Emergency repairs carried out to historic Burnley canal wharf

Emergency repairs carried out to historic Burnley canal wharf

Works to safeguard one of the oldest canalside cottages on the Leeds & Liverpool Canal are set to get underway ahead of a potential major restoration project.

The Canal & River Trust, the charity that cares for 2,000 miles of historic waterways in England & Wales, is carrying out emergency repairs to the historic cottage at Finsley Gate Wharf in Burnley to protect its basic structure before major works can take place.

The repairs will involve removing the current slate roof, with a temporary roof being installed to allow the cottage to dry out.  A permanent roof will be fitted as part of the long term restoration plans.

Finsley Gate Wharf, known locally as Mile Wharf, is one of the oldest wharves on the Leeds & Liverpool Canal and includes three listed warehouses, a listed canal cottage, outbuilding, former blacksmith forge and boat slipway, dating from between 1700 and 1830. The disused canal wharf in Burnley’s Weavers Triangle conservation area is to be rescued and restored by the Canal & River Trust, thanks to £2 million of earmarked funding from the Heritage Lottery Fund (HLF).

The Canal & River Trust was awarded a development funding grant of £262,500 from the Heritage Lottery Fund supplemented by £26,800 from the Trust, to enable emergency repair work to be carried out to stabilise the buildings from further deterioration. The repairs will be carried out by the Trust’s contractors Vinci and will be completed by Christmas.

The grant will also allow the Trust to commission a building restoration schedule, business plan and an activity plan to develop educational and volunteering opportunities at the site. This information will be submitted to HLF for assessment to secure the full grant of £2 million.

Part of the Weavers Triangle conservation area, this funding aims to revitalise Mile Wharf through the creation of new local enterprises including a boat repair yard, restaurant, rental cottage and visitor moorings.

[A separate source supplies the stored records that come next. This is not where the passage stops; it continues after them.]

(* ===== verification/ClockSpec.v ===== *)
(** * How good the computed clock offset is

    The offset and the error bound that the client computes in binary64, compared
    with exact arithmetic on the four timestamps, and with the true difference of
    the two clocks. *)

From Stdlib Require Import SpecFloat Strings.Byte QArith Qabs Lqa.
From S2P Require Import Prelude Double DoubleError NtpTime Packet Net Script SntpTools Server CString Client ClientSpec.
Local Open Scope Z_scope.

(** The number that a finite double is. *)
Definition exact (x : double) : option Q :=
  match x with
  | S754_zero _ => Some 0%Q
  | S754_finite s m e =>
      Some (if 0 <=? e then inject_Z (cond_Zopp s (Zpos m) * 2 ^ e)
            else cond_Zopp s (Zpos m) # Z.to_pos (2 ^ (- e)))%Q
  | _ => None
  end.

Lemma dval_exact t x v : 0 <= t -> dval t x v ->
  exists q, exact x = Some q /\ (inject_Z (2 ^ t) * q == inject_Z v)%Q.
Proof.
  intros Ht Hx. destruct x as [s|s| |s m e]; try done; cbn [exact].
  - exists 0%Q. simpl in Hx. subst. split; [done|]. unfold Qeq. simpl. lia.
  - destruct Hx as (Hm & He & E). eexists. split; [done|].
    set (z := cond_Zopp s (Zpos m)) in *. clearbody z.
    destruct (Z.leb_spec 0 e) as [Hp|Hn]; unfold Qeq; cbn [Qnum Qden Qmult inject_Z]; rewrite ?Z.mul_1_r.
    + rewrite !Z.pow_add_r in E by lia. simpl Pos.mul. change (2 ^ 52) with 4503599627370496 in *. lia.
    + rewrite Pos.mul_1_l, Z2Pos.id by (apply Z.pow_pos_nonneg; lia).
      assert (0 < 2 ^ (- e)) by (apply Z.pow_pos_nonneg; lia).
      apply (Z.mul_cancel_r _ _ (2 ^ 52)); [done|].
      assert (2 ^ (e + t + 52) * 2 ^ (- e) = 2 ^ t * 2 ^ 52) as Ep
        by (rewrite <- !Z.pow_add_r by lia; f_equal; lia).
      set (u := 2 ^ (e + t + 52)) in *. set (w := 2 ^ (- e)) in *. set (k := 2 ^ t) in *. clearbody u w k.
      change (2 ^ 52) with 4503599627370496 in *. nia.
Qed.

(** ** The arithmetic of the client *)

(** A time in microseconds, and times that both programs can represent. *)
Definition usecs (t : timeval) : Z := tv_sec t * 1000000 + tv_usec t.
Definition epoch_time (t : timeval) : Prop := timeval_ok t /\ is_u32 (tv_sec t).

Abbreviation scale := 80 (only parsing).

(** [c], at the scale, is [z] microseconds with an error of at most [n] times
    half a microsecond. *)
Definition close (n c z : Z) : Prop := Z.abs (1000000 * c - z * 2 ^ scale) <= n * 2 ^ 79.
(* ===== verification/ClientMainSpec.v ===== *)
(** * What the client program does, from its settings on

    Waiting for the next poll, the repeated updates with their averages, and
    [main]: discovery, one exchange or several, and the exit status. *)

From Stdlib Require Import SpecFloat Strings.Byte.
From stdpp Require Import sorting.
From S2P Require Import Prelude Double NtpTime Packet Net Script SntpTools Server CString.
From S2P Require Import Setting Config ScanCtx Scanner Grammar ConfigRead SetupConfig.
From S2P Require Import Client ClientSpec ManycastSpec ClientMain ClientSettings.
Local Open Scope Z_scope.

(** ** Waiting *)

Abbreviation us := 1000000 (only parsing).

Lemma s32_add x d : s32 (x + d) = s32 (s32 x + d).
Proof.
  unfold swrap. f_equal. replace ((x + 2 ^ (32 - 1)) mod 2 ^ 32 - 2 ^ (32 - 1) + d + 2 ^ (32 - 1))
    with ((x + 2 ^ (32 - 1)) mod 2 ^ 32 + d) by ring.
  rewrite Zplus_mod_idemp_l. f_equal. ring.
Qed.

(** Rounds of the loop that waits: one per microsecond at most, and the elapsed
    time, an int, passes the waiting time before it wraps. *)
Definition WAIT_ROUNDS : Z := 2 ^ 32 * us.

Section Wait.
Context {K : Type} `{Clock K}.
Implicit Types (p : proc K).
Context (c_set : client_settings) (Hw : 0 <= poll_wait c_set < 2 ^ 30).

(** One round: the elapsed time is read. *)
Lemma wp_wait_round counter timer Q p : counter <> 0 ->
  Q (Ret (if s32 (clock (kern p) / us - tv_sec timer) <=? poll_wait c_set then inl tt else inr tt))
    (Proc (k_gettimeofday (kern p)).2 (ntoa_buf p) (trace p)) ->
  wp (if counter =? 0 then mret (inr tt) else
      e ← get_elapsed_time timer; mret (if e <=? poll_wait c_set then inl tt else inr tt)
      : M (proc K) (unit + unit)) Q p.
Proof.
  intros Hc HQ. destruct (Z.eqb_spec counter 0) as [|_]; [done|]. wnext. apply wp_get_elapsed_time. wnext.
  apply wp_ret. by rewrite clock_reads.
Qed.
(** * td/utils/HazardPointers.h: the hazard-pointer registry

    A shallow embedding of [td::HazardPointers<T, MaxPointersN>] and of its
    nested [Holder], followed by the properties of the registry.

    Pointers [T*] are opaque addresses that are only ever compared, never
    dereferenced; [std::vector] and [std::array] are lists; the registry is
    threaded through every member function as an explicit state.  The
    padding members ([pad], [pad2]) only shape the memory layout and are
    left out. *)

From Stdlib Require Import NArith Lia.
From Equations Require Import Equations.
From stdpp Require Import base tactics option list numbers.

Set Default Proof Using "Type".

(** ** Pointers and outcomes *)

(** [T*]: an address; [nullptr] is address 0. *)
Definition ptr : Type := N.
Definition nullptr : ptr := 0%N.

(** [p == q] on raw pointers. *)
Definition ptr_eqb (p q : ptr) : bool := N.eqb p q.

(** [if (ptr)]: a pointer converts to [true] when it is not null. *)
Definition to_bool (p : ptr) : bool := negb (ptr_eqb p nullptr).

(** What a call can end in.  [OutOfBounds] stands for [operator[]] of a
    [std::array] used past the end of the array: the operator performs no
    check of its own, so no assertion fires there. *)
Inductive outcome (A : Type) : Type :=
| Ok (a : A)
| CheckFailed
| OutOfBounds.
Arguments Ok {A} a.
Arguments CheckFailed {A}.
Arguments OutOfBounds {A}.

Global Instance outcome_ret : MRet outcome := fun A a => Ok a.
Global Instance outcome_bind : MBind outcome := fun A B k m =>
  match m with
  | Ok a => k a
  | CheckFailed => CheckFailed
  | OutOfBounds => OutOfBounds
  end.

(** Modelled from the spec: the [CHECK] macro, which td/utils/common.h
    declares and this header only uses.  The spec describes it as the
    fatal-assertion collaborator that fails with an invariant violation when
    a bounds precondition is violated. *)
Definition CHECK (cond : bool) : outcome unit :=
  if cond then Ok tt else CheckFailed.

(** ** The data model *)

(** [struct ThreadData]: the hazard cells of one thread and its retirement
    list ("stupid gc"). *)
Record ThreadData : Type := mkThreadData {
  hazard : list ptr;       (* std::array<std::atomic<T *>, MaxPointersN> *)
  to_delete : list ptr     (* std::vector<unique_ptr<T>> *)
}.

(** [class HazardPointers]. *)
Record HazardPointers : Type := mkHazardPointers {
  threads_ : list ThreadData   (* std::vector<ThreadData> *)
}.

(** [std::atomic<T *> &]: a reference to the cell [threads_[i].hazard[j]]. *)
Definition cell_ref : Type := nat * nat.

(** [hazard_ptr.load()]. *)
Definition load (c : cell_ref) (hp : HazardPointers) : option ptr :=
  match threads_ hp !! c.1 with
  | Some data => hazard data !! c.2
  | None => None
  end.

(** [hazard_ptr.store(v)]. *)
Definition store (c : cell_ref) (v : ptr) (hp : HazardPointers) : HazardPointers :=
  {| threads_ :=
       alter (fun data => {| hazard := <[c.2 := v]> (hazard data);
                             to_delete := to_delete data |})
             c.1 (threads_ hp) |}.

(** The cell a reference designates exists. *)
Definition valid_cell (c : cell_ref) (hp : HazardPointers) : Prop :=
  is_Some (load c hp).

(** [threads_[thread_id].to_delete], and its replacement by a new vector. *)
Definition to_delete_at (thread_id : nat) (hp : HazardPointers) : list ptr :=
  match threads_ hp !! thread_id with
  | Some data => to_delete data
  | None => []
  end.

Definition set_to_delete (thread_id : nat) (v : list ptr) (hp : HazardPointers)
  : HazardPointers :=
  {| threads_ :=
       alter (fun data => {| hazard := hazard data; to_delete := v |})
             thread_id (threads_ hp) |}.

(** ** Member functions *)

Section Registry.

(** The template parameter [int MaxPointersN = 1]. *)
Variable MaxPointersN : nat.

(** [explicit HazardPointers(size_t threads_n) : threads_(threads_n)].
    The vector constructor makes [threads_n] elements whose cells hold
    whatever [garbage] their storage starts with; the two nested loops then
    run [std::atomic_init(&ptr, nullptr)] on every cell. *)
Definition vector_ctor (garbage : nat -> nat -> ptr) (threads_n : nat)
  : list ThreadData :=
  (fun i => {| hazard := garbage i <$> seq 0 MaxPointersN; to_delete := [] |})
    <$> seq 0 threads_n.

Definition HazardPointers_ctor (garbage : nat -> nat -> ptr) (threads_n : nat)
  : HazardPointers :=
  {| threads_ :=
       (fun data => {| hazard := (fun _ => nullptr) <$> hazard data;
                       to_delete := to_delete data |})
         <$> vector_ctor garbage threads_n |}.

(** [get_hazard_ptr]: the thread id is CHECKed, the position is not. *)
Definition get_hazard_ptr (thread_id pos : nat) (hp : HazardPointers)
  : outcome cell_ref :=
  CHECK (bool_decide (thread_id < length (threads_ hp))) ;;
  match load (thread_id, pos) hp with
  | Some _ => Ok (thread_id, pos)
  | None => OutOfBounds
  end.

(** [is_protected]: two nested loops over all threads and all their cells,
    returning [true] at the first cell that holds [p]. *)
Definition is_protected (p : ptr) (hp : HazardPointers) : bool :=
  existsb (fun thread =>
             existsb (fun hazard_ptr => ptr_eqb hazard_ptr p) (hazard thread))
          (threads_ hp).

(** What one atomic access of [do_protect] does, in program order. *)
Inductive access : Type :=
| SourceLoad (v : ptr)                  (* to_protect.load() returned v *)
| HazardStore (c : cell_ref) (v : ptr). (* hazard_ptr.store(v) *)

(** [do_protect].  The source [to_protect] belongs to the caller's data
    structure and other threads may rewrite it at any time, so it is given
    by the values its successive loads return: [to_protect n] is what the
    [n]-th load sees.  [fuel] bounds the number of loop tests; [None] means
    the loop is still spinning when the fuel is spent. *)
Fixpoint do_protect_loop (fuel : nat) (hazard_ptr : cell_ref)
    (to_protect : nat -> ptr) (n : nat) (saved : ptr)
    (hp : HazardPointers) (log : list access)
  : option (ptr * HazardPointers * list access) :=
  match fuel with
  | O => None
  | S fuel' =>
      let to_save := to_protect n in
      if negb (ptr_eqb to_save saved) then
        do_protect_loop fuel' hazard_ptr to_protect (S n) to_save
                        (store hazard_ptr to_save hp)
                        (log ++ [SourceLoad to_save; HazardStore hazard_ptr to_save])
      else Some (saved, hp, log ++ [SourceLoad to_save])
  end.

Definition do_protect (fuel : nat) (hazard_ptr : cell_ref)
    (to_protect : nat -> ptr) (hp : HazardPointers)
  : option (ptr * HazardPointers * list access) :=
  do_protect_loop fuel hazard_ptr to_protect 0 nullptr hp [].

(** [do_clear]. *)
Definition do_clear (hazard_ptr : cell_ref) (hp : HazardPointers) : HazardPointers :=
  store hazard_ptr nullptr hp.

(** Matching on a value while keeping the equation that says where it
    came from. *)
Definition inspect {A : Type} (x : A) : {y : A | x = y} := exist _ x eq_refl.

(** The loop of [retire].  [it] is the iterator, as an index into
    [data.to_delete]; [erase(it)] removes that element and leaves the
    iterator on the next one; [it->reset()] runs the destructor of the
    object, which is recorded in [destroyed]. *)
Equations? retire_loop (thread_id it : nat) (hp : HazardPointers)
    (destroyed : list ptr) : HazardPointers * list ptr
  by wf (length (to_delete_at thread_id hp) - it) lt :=
  retire_loop thread_id it hp destroyed
    with inspect (to_delete_at thread_id hp !! it) := {
    | exist _ None _ => (hp, destroyed)
    | exist _ (Some p) Hp with inspect (is_protected p hp) => {
      | exist _ true _ => retire_loop thread_id (S it) hp destroyed
      | exist _ false _ =>
          retire_loop thread_id it
            (set_to_delete thread_id (delete it (to_delete_at thread_id hp)) hp)
            (destroyed ++ [p]) } }.
Proof.
  - apply lookup_lt_Some in Hp. lia.
  - pose proof (lookup_lt_Some _ _ _ Hp) as Hlt.
    unfold to_delete_at, set_to_delete in *. simpl.
    rewrite list_lookup_alter_eq.
    destruct (threads_ hp !! thread_id) as [data|]; simpl in *; [|lia].
    rewrite length_delete by eauto. lia.
Qed.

Canal & River Trust development surveyor Ian Sprott said: “The emergency work we’re carrying out to the cottage is vital to ensure the building doesn’t fall into further disrepair.  These historic canal buildings have been vacant for the last fifteen years and both the Trust and the HLF are very keen to see them preserved and brought back into use again. These buildings have such a great story to tell and we want to ensure that future generations can enjoy and learn from them.”